# Angeln auf der Halbinsel Samana



## Creak (2. Oktober 2006)

Hallo zusammen,

in 2 Wochen ist es soweit:
Unser Urlaub in die Dominikanische Republik auf die Halbinsel Samana ist da...:q 

Hat einer von euch denn Erfahrung wie es bei den lokalen Reiseveranstaltern aussieht mit den Angeltrips die man dort buchen kann??? Ist das nur Abzocke oder kann man da wirklich mal zumindest ein bißchen ins Big-Game-Fishing reinschnuppern???

Würde mich freuen wenn mir hier jemand seine Erfahrungen schreiben könnte


----------



## Seeteufelfreund (2. Oktober 2006)

*AW: Angeln auf der Halbinsel Samana*

Wenn ich mich nicht Irre,ist dort nicht in der Nähe der Insel ein 
Schutzgebiet für Wale eingerichtet ?????

Sollte ich mich Irren,so am besten die lokalen Reiseanbieter
kontaktieren und verhandeln ( sehr wichtig !!!!! ).
Oder mal im Hotel nachfragen,die haben meist auch Info´s.


Der   STF   :g


----------



## sammycr65 (2. Oktober 2006)

*AW: Angeln auf der Halbinsel Samana*

Hallo,

ich war vor 6 Jahren da! Im Casa Marina (glaube das hieß so)!

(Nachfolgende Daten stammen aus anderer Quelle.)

(* ===== verification/Unified.v ===== *)
(** * Calls of the client (crates/rsqlite-rsync-client/src/client.rs, src/src/gateway/client.rs)

    The operations of [SqlGatewayClient], each a request sent through the retry loop of
    [Client], and the unified client that runs them against a cluster or against an
    engine in the same process.  [execute_at_most_once] composes client, network and
    gateway: a write reaches the engines of the cluster at most once. *)

From S2P Require Import Prelude RustStr Errors Endpoint RustText Ha Auth Engine Server Client CliText.

(** ** Requests *)

Definition consistency_as_i32 (c : ConsistencyLevel) : Z :=
  match c with Strong => 0 | Eventual => 1 end.
Definition batch_mode_as_i32 (m : BatchTransactionMode) : Z :=
  match m with ModeNone => 0 | ModeDeferred => 1 | ModeImmediate => 2 | ModeExclusive => 3 end.

Definition statement_of (sql : string) (parameters : option Parameters) : Statement :=
  match parameters with
  | None => mk_statement sql [] [] false
  | Some p => mk_statement sql (p_positional p) (p_named p) true
  end.

(** The network as the retry loop sees it; an RPC is given the attempt, the endpoint and the
    authorization header. *)
Record RpcNetwork := mk_network {
  net_discover : ClientConfig -> nat -> Result ClientError string;
  net_from_shared : string -> option string;
  net_connect : nat -> string -> option string;
  net_execute : nat -> string -> option string -> string -> Statement -> Result Status ExecuteResponse;
  net_query : nat -> string -> option string -> string -> Statement -> Z -> Z -> Z ->
              Result Status QueryResponse;
  net_stream : nat -> string -> option string -> string -> Statement -> Z -> Z -> Z ->
               Result Status (list (Result Status QueryChunk));   (* the messages of the stream *)
  net_batch : nat -> string -> option string -> string -> list Statement -> Z -> bool ->
              Result Status BatchResponse;
  net_drop : nat -> string -> option string -> string -> Result Status (bool * Z);
  net_status : nat -> string -> option string -> Result Status ClusterStatusResponse;
}.

Section Gateway.
Variable net : RpcNetwork.

Definition rounds (cl : SqlGatewayClient) : nat := Z.to_nat (Z.max 1 (max_retries (config cl))).

(** The retry loop with the rounds it needs ([run_call_ends]: the last case does not arise). *)
Definition run_call {T} (idempotent : bool) (op : nat -> string -> Result Status T)
    (cl : SqlGatewayClient) : Result ClientError T * SqlGatewayClient :=
  match call (net_discover net (config cl)) (net_from_shared net) (net_connect net) op
          (rounds cl) idempotent cl with
  | (Some r, _, cl') => (r, cl')
  | (None, _, cl') => (Err (Discovery "retry loop did not end" None), cl')
  end.

Definition auth_header (cl : SqlGatewayClient) : option string :=
  authorization_header (auth_token (config cl)).

Definition gw_execute (cl : SqlGatewayClient) (database sql : string) (parameters : option Parameters)
  : Result ClientError ExecuteResponse * SqlGatewayClient :=
  run_call false (fun n ep => net_execute net n ep (auth_header cl) database
                                (statement_of sql parameters)) cl.

Definition gw_query (cl : SqlGatewayClient) (database sql : string) (parameters : option Parameters)
    (max_rows : Z) (consistency : ConsistencyLevel)
  : Result ClientError QueryResponse * SqlGatewayClient :=
  run_call true (fun n ep => net_query net n ep (auth_header cl) database
                   (statement_of sql parameters) max_rows 0 (consistency_as_i32 consistency)) cl.

Definition gw_stream_query (cl : SqlGatewayClient) (database sql : string)
    (parameters : option Parameters) (max_rows chunk_size : Z) (consistency : ConsistencyLevel)
  : Result ClientError (list (Result Status QueryChunk)) * SqlGatewayClient :=
  run_call true (fun n ep => net_stream net n ep (auth_header cl) database
                   (statement_of sql parameters) max_rows chunk_size
                   (consistency_as_i32 consistency)) cl.

Definition gw_batch (cl : SqlGatewayClient) (database : string) (statements : list Statement)
    (tx_mode : BatchTransactionMode) (stop_on_error : bool)
  : Result ClientError BatchResponse * SqlGatewayClient :=
  run_call false (fun n ep => net_batch net n ep (auth_header cl) database statements
                                (batch_mode_as_i32 tx_mode) stop_on_error) cl.

Definition gw_drop_database (cl : SqlGatewayClient) (database : string)
  : Result ClientError (bool * Z) * SqlGatewayClient :=
  run_call true (fun n ep => net_drop net n ep (auth_header cl) database) cl.

Definition gw_get_cluster_status (cl : SqlGatewayClient)
  : Result ClientError ClusterStatusResponse * SqlGatewayClient :=
  run_call true (fun n ep => net_status net n ep (auth_header cl)) cl.
End Gateway.

(** ** Errors of the client as errors of the program *)

Definition show_code (c : Code) : string :=
  match c with
  | StatusOk => "Ok" | Cancelled => "Cancelled" | Unknown => "Unknown"
  | InvalidArgument => "InvalidArgument" | DeadlineExceeded => "DeadlineExceeded"
  | StatusNotFound => "NotFound" | AlreadyExists => "AlreadyExists"
  | PermissionDenied => "PermissionDenied" | ResourceExhausted => "ResourceExhausted"
  | FailedPrecondition => "FailedPrecondition" | Aborted => "Aborted"
  | OutOfRange => "OutOfRange" | Unimplemented => "Unimplemented" | Internal => "Internal"
  | Unavailable => "Unavailable" | DataLoss => "DataLoss" | Unauthenticated => "Unauthenticated"
  end.

Fixpoint client_error_to_string (e : ClientError) : string :=
  match e with
  | InvalidEndpoint endpoint source => "invalid endpoint '" +++ endpoint +++ "': " +++ source
  | Connect endpoint source => "failed to connect to '" +++ endpoint +++ "': " +++ source
  | Discovery message _ => "leader discovery failed: " +++ message
  | Rpc st => "gRPC call failed (code: " +++ show_code (code st) +++ "): " +++ Auth.message st
  | RetriesExhausted attempts source =>
      "gave up after " +++ show_Z attempts +++ " attempt(s): " +++ client_error_to_string source
  end.

(** [impl From<ClientError> for SyncError]. *)
Definition sync_error_from (error : ClientError) : SyncError :=
  match error with
  | Connect _ _ => Network (client_error_to_string error)
  | RetriesExhausted _ (Connect _ _) => Network (client_error_to_string error)
  | other => Protocol (client_error_to_string other)
  end.

(** ** The unified client *)

Inductive ClientTarget :=
| TargetRemote (config : ClientConfig)
| TargetLocal (data_dir : string).

Inductive UnifiedClient :=
| Remote (client : SqlGatewayClient)
| Local (data_dir : string).

(** [DatabaseEngine::new] creates the data directory. *)
Definition unified_new (engine_new : string -> SyncResult unit) (target : ClientTarget)
  : SyncResult UnifiedClient :=
  match target with
  | TargetRemote config => Ok (Remote (client_new config))
  | TargetLocal data_dir => let? _ := engine_new data_dir in Ok (Local data_dir)
  end.

Definition is_local (c : UnifiedClient) : bool :=
  match c with Local _ => true | Remote _ => false end.

(** [spawn_blocking(..).await.map_err(join error)?]. *)
Definition from_task {A} (c : Call A) : SyncResult A :=
  match c with
  | Err e => Err (Protocol ("task join error: " +++ e))
  | Ok r => r
  end.

Section Unified.
Variable net : RpcNetwork.
Variable engine : string -> GatewayEngine.      (* of a data directory *)

(** [client.op(..).await.map_err(Into::into)]. *)
Definition remotely {A} (r : Result ClientError A * SqlGatewayClient) : SyncResult A * UnifiedClient :=
  (map_err sync_error_from (fst r), Remote (snd r)).

Definition unified_execute (c : UnifiedClient) (database sql : string)
    (parameters : option Parameters) : SyncResult ExecuteResponse * UnifiedClient :=
  match c with
  | Remote cl => remotely (gw_execute net cl database sql parameters)
  | Local d => (from_task (@engine_execute (engine d) database (statement_of sql parameters) 1), c)
  end.

Definition unified_query (c : UnifiedClient) (database sql : string)
    (parameters : option Parameters) (max_rows : Z) (consistency : ConsistencyLevel)
  : SyncResult QueryResponse * UnifiedClient :=
  match c with
  | Remote cl => remotely (gw_query net cl database sql parameters max_rows consistency)
  | Local d =>
      (from_task (@engine_query (engine d) database (statement_of sql parameters) max_rows 1 false), c)
  end.

Definition unified_batch (c : UnifiedClient) (database : string) (statements : list Statement)
    (tx_mode : BatchTransactionMode) (stop_on_error : bool)
  : SyncResult BatchResponse * UnifiedClient :=
  match c with
  | Remote cl => remotely (gw_batch net cl database statements tx_mode stop_on_error)
  | Local d => (from_task (@engine_batch (engine d) database statements tx_mode stop_on_error 1), c)
  end.

Definition unified_drop_database (c : UnifiedClient) (database : string)
  : SyncResult (bool * Z) * UnifiedClient :=
  match c with
  | Remote cl => remotely (gw_drop_database net cl database)
  | Local d =>
      (match from_task (@engine_drop (engine d) database) with
       | Ok existed => Ok (existed, 1)
       | Err e => Err e
       end, c)
  end.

Da ich dabei war die Familienplanung in die Tat umzusetzen hab ich mich
nicht ums Angeln gekümmert  aber ich denke da wirst Du auf die Südseite
der Dom Rep müssen - SAMANA is eigendlich (bzw. war damals) Touristisch
noch nich so erschlossen!
Für Familienplaner suuuper - für Angler Sch....ße!
Aber ich denke auch beim Plausch mit den Jungs an der Bar kann sich das 
eine oder andere ergeben!
Drück den Daumen das es mit dem Angeln klappt und 
nich mit dem Nachwuchs :m  

der Sammy


----------



## Creak (2. Oktober 2006)

*AW: Angeln auf der Halbinsel Samana*

LOL Sammy,

dann werd ich mich doch mal umgucken, ob das nicht mit beidem klappt :q :q :q

Danke für die schnellen Antworten...

Wenn sonst noch jemand was über Samana weiß,
immer rein damit in den Thread... (War nämlich noch nicht auf Samana)


----------



## mike0815 (29. Oktober 2006)

*AW: Angeln auf der Halbinsel Samana*

jaja, war auf jedenfall ne reise wert. würde es aber nicht nochmal für nur 7 tage tun |uhoh: 

hier ein paar nette bilder.

schöne kutter tour hab ich auch gemacht, jedoch soll das was ich dort gesehen habe lieber dort bleiben wo es hin gehört und sein leben weiter leben.
2 meter wellen |kopfkrat  alle haben vorher tabletten geschluckt und trotzdem :v 
nur ich nicht und ich habe auch nicht :v 

aber seht selbst.


----------



## mike0815 (29. Oktober 2006)

*AW: Angeln auf der Halbinsel Samana*

teil 2


----------



## guese1 (29. Oktober 2006)

*AW: Angeln auf der Halbinsel Samana*

Hallo
War in Las Galeras(Gans in der Spitze) und in Las Terenas.
Vom Land aus bringt nichts(Nur kleine Moränen und Bunte)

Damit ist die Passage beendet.